DATA FOR ANALYSIS below:
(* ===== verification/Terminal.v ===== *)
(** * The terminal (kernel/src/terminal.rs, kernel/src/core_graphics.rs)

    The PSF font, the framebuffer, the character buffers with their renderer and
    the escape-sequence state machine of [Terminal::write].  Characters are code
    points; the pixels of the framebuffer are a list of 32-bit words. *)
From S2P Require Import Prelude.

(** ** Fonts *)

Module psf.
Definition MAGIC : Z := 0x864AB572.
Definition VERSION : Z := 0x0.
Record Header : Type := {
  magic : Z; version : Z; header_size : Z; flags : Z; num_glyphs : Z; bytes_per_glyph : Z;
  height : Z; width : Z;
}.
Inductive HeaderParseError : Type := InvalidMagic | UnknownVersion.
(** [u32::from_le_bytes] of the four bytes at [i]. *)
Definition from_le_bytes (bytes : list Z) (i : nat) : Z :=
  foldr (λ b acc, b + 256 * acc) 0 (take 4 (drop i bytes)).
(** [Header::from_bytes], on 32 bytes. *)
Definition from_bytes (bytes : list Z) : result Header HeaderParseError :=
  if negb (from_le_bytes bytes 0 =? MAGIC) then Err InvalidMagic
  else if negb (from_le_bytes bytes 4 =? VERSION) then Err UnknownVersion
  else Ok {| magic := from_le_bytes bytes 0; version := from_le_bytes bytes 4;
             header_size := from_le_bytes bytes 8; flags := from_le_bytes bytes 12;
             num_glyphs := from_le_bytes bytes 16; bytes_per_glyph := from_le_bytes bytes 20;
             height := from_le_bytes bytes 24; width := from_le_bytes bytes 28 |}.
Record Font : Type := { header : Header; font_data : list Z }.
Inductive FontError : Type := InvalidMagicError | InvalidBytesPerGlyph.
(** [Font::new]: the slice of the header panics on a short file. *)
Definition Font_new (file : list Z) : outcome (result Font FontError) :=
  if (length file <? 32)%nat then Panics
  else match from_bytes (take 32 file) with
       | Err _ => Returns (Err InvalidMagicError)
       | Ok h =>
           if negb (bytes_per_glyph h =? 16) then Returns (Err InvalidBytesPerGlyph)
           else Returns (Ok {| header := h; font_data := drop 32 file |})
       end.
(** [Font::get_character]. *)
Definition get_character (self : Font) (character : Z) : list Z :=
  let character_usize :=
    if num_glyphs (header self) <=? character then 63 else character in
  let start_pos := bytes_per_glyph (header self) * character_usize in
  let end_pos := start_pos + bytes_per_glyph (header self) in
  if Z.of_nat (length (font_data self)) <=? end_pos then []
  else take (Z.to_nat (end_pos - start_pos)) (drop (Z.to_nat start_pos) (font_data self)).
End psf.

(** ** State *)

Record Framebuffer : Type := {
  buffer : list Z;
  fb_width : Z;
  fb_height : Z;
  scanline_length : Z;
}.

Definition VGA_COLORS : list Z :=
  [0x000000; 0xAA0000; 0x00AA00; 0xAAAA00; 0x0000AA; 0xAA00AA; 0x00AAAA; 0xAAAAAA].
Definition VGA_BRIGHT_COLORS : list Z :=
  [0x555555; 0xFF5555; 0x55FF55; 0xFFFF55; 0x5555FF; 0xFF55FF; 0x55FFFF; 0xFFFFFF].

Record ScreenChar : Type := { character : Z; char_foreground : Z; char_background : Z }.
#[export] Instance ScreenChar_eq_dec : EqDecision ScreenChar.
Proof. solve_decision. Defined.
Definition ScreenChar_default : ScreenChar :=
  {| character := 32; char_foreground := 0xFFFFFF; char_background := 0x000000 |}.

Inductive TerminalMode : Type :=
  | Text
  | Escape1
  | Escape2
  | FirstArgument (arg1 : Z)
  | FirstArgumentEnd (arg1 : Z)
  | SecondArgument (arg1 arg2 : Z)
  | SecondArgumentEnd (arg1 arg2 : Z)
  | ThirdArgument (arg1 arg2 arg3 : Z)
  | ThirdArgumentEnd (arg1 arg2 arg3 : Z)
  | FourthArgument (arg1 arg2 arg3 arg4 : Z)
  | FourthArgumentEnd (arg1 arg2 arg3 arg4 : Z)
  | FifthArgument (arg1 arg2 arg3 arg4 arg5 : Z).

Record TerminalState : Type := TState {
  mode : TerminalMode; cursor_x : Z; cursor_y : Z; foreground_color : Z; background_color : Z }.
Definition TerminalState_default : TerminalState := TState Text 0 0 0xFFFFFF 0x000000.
End of DATA FOR ANALYSIS.
DATA FOR ANALYSIS below:
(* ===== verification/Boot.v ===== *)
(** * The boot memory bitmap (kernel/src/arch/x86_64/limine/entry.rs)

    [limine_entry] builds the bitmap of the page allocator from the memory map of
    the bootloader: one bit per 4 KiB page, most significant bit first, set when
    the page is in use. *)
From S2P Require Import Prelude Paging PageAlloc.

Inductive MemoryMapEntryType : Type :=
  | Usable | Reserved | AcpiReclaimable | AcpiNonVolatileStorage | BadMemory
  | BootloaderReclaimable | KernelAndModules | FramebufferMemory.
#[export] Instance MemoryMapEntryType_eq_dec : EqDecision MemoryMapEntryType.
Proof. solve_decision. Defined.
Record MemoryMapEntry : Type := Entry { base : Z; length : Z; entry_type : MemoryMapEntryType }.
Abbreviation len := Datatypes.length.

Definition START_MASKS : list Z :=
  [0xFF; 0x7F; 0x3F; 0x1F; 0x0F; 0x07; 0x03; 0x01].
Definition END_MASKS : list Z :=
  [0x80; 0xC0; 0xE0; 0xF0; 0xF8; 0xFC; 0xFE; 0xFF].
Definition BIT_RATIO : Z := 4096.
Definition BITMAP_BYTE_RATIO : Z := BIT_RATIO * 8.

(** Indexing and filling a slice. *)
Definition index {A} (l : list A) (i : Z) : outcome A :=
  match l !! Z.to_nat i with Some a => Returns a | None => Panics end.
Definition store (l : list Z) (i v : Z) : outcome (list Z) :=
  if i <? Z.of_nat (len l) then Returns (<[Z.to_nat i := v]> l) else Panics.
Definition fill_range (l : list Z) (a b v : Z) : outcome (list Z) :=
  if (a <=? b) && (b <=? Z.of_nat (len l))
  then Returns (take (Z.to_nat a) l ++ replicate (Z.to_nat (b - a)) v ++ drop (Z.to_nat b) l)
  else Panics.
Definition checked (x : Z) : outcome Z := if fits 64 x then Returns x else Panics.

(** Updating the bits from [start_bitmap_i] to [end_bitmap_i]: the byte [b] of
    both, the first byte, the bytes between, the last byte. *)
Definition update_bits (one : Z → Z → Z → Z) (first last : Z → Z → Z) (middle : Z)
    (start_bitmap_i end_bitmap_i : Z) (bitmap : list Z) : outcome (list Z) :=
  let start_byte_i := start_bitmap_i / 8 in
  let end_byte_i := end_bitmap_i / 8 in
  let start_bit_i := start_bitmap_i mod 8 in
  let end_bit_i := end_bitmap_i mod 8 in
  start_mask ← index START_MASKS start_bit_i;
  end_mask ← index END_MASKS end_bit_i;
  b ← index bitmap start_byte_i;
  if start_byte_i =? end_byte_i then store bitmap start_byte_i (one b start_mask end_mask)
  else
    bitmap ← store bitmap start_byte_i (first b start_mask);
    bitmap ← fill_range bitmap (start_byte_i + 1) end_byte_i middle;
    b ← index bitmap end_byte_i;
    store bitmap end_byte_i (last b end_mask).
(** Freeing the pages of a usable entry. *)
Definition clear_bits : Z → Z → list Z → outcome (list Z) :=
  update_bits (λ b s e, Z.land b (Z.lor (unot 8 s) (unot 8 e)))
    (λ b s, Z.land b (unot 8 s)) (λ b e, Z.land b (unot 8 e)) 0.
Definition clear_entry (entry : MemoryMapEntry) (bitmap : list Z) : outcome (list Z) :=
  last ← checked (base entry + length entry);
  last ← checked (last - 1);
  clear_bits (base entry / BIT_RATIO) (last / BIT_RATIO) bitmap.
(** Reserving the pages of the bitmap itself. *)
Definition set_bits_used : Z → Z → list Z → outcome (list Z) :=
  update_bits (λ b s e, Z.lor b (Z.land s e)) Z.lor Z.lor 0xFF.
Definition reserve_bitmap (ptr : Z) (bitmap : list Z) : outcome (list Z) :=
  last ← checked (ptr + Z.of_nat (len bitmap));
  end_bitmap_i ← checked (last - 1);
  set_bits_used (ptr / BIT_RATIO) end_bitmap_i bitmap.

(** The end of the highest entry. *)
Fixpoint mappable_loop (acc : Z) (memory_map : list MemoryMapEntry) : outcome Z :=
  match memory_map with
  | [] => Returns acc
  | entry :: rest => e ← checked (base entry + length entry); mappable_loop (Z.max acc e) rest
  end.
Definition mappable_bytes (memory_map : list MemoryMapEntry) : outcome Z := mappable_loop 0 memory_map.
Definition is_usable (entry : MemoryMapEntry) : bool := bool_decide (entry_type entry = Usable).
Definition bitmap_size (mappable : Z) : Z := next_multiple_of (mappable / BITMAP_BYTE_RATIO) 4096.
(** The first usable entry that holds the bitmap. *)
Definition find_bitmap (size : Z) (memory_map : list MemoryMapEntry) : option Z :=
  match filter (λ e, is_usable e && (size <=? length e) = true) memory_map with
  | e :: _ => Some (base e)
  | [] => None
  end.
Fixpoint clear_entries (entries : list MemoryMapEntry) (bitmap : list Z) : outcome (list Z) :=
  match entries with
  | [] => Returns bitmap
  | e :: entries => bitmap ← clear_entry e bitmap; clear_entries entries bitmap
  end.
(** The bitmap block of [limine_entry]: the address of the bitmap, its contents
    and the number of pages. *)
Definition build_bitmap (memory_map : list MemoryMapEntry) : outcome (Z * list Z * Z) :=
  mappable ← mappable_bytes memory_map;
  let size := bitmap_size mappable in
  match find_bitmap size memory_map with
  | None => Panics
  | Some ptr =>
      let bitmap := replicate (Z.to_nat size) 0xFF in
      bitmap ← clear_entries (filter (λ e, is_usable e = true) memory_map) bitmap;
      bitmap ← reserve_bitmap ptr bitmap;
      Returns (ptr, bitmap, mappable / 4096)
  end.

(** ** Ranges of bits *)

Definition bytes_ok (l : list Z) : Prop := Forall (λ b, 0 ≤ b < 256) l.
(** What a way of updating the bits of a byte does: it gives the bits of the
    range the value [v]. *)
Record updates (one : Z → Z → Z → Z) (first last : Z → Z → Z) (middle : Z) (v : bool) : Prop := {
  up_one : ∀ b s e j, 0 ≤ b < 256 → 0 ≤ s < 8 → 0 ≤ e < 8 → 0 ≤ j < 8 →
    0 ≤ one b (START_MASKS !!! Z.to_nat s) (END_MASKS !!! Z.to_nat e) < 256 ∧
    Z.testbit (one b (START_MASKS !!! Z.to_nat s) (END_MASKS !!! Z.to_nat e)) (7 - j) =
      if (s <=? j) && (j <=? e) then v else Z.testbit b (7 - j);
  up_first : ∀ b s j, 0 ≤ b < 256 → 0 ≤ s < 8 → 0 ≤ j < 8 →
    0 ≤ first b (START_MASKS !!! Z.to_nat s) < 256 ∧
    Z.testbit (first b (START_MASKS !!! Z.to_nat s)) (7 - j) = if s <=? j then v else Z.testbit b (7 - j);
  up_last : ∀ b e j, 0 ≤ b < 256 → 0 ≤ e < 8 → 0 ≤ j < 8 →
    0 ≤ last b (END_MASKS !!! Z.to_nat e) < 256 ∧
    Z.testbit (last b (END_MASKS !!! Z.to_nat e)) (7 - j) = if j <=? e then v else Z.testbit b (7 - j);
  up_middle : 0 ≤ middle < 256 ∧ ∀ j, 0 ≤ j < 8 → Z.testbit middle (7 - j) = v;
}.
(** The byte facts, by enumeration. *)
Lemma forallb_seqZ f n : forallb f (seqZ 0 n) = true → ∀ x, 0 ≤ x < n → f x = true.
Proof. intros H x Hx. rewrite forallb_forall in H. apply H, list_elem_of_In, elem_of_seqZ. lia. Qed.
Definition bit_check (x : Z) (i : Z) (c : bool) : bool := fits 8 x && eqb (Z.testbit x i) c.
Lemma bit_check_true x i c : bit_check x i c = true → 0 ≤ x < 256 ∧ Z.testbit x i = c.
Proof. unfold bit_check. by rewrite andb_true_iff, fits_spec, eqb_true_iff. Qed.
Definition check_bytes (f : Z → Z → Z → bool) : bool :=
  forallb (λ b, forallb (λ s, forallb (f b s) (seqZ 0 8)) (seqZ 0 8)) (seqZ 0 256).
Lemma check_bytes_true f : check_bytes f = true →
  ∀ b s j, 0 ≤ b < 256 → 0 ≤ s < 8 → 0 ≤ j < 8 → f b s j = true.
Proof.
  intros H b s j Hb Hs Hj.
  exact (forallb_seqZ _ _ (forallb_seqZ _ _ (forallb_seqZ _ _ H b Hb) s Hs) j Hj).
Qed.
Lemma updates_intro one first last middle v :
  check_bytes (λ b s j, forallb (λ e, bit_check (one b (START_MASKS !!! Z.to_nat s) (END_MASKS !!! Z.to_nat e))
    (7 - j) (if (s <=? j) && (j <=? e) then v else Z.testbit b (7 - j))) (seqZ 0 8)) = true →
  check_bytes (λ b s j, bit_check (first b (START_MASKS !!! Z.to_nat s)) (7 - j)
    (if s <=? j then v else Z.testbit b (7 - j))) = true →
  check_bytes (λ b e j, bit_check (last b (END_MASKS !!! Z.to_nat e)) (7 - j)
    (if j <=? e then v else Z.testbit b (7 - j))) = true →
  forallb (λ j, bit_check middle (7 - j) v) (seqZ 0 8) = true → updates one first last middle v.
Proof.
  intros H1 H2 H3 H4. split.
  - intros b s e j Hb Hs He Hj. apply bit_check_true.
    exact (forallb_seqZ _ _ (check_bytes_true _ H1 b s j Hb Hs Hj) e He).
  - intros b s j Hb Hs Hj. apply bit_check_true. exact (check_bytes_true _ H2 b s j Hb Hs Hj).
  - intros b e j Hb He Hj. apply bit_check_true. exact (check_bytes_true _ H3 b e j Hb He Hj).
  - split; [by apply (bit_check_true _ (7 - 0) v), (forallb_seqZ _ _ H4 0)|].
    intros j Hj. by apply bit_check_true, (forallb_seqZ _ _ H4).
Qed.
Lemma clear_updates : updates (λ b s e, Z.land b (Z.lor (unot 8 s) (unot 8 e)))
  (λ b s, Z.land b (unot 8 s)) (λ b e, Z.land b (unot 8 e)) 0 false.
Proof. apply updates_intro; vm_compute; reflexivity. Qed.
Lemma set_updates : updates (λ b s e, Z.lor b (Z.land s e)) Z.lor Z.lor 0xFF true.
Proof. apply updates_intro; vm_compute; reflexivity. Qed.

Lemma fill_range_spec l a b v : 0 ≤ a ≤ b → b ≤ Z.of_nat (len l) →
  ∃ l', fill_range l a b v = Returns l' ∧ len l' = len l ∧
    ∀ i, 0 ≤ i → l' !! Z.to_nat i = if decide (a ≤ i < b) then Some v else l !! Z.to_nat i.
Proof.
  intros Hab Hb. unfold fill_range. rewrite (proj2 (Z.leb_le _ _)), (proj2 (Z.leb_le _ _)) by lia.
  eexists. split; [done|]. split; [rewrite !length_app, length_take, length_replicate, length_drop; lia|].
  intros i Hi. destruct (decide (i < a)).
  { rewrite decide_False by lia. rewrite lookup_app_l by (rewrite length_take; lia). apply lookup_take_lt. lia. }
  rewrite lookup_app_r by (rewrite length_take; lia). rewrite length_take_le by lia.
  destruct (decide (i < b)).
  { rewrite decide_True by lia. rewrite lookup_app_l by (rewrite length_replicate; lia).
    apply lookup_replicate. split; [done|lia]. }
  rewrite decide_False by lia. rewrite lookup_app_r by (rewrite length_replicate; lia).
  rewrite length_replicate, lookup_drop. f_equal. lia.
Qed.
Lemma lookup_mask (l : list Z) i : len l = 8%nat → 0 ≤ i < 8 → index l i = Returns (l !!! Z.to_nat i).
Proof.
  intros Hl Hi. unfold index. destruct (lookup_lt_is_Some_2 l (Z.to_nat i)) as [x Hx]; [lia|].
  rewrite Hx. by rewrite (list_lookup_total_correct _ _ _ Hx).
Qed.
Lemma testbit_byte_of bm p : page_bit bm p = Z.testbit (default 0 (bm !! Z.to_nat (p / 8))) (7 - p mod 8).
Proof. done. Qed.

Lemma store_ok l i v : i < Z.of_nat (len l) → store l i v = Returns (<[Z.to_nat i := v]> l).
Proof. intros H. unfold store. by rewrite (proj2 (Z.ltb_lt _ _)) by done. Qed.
End of DATA FOR ANALYSIS.
## WHAT YOU NEED TO DO
From the data above, copy each line that has the string "FontError".

## ANSWER TO THIS TASK
Inductive FontError : Type := InvalidMagicError | InvalidBytesPerGlyph.
Definition Font_new (file : list Z) : outcome (result Font FontError) :=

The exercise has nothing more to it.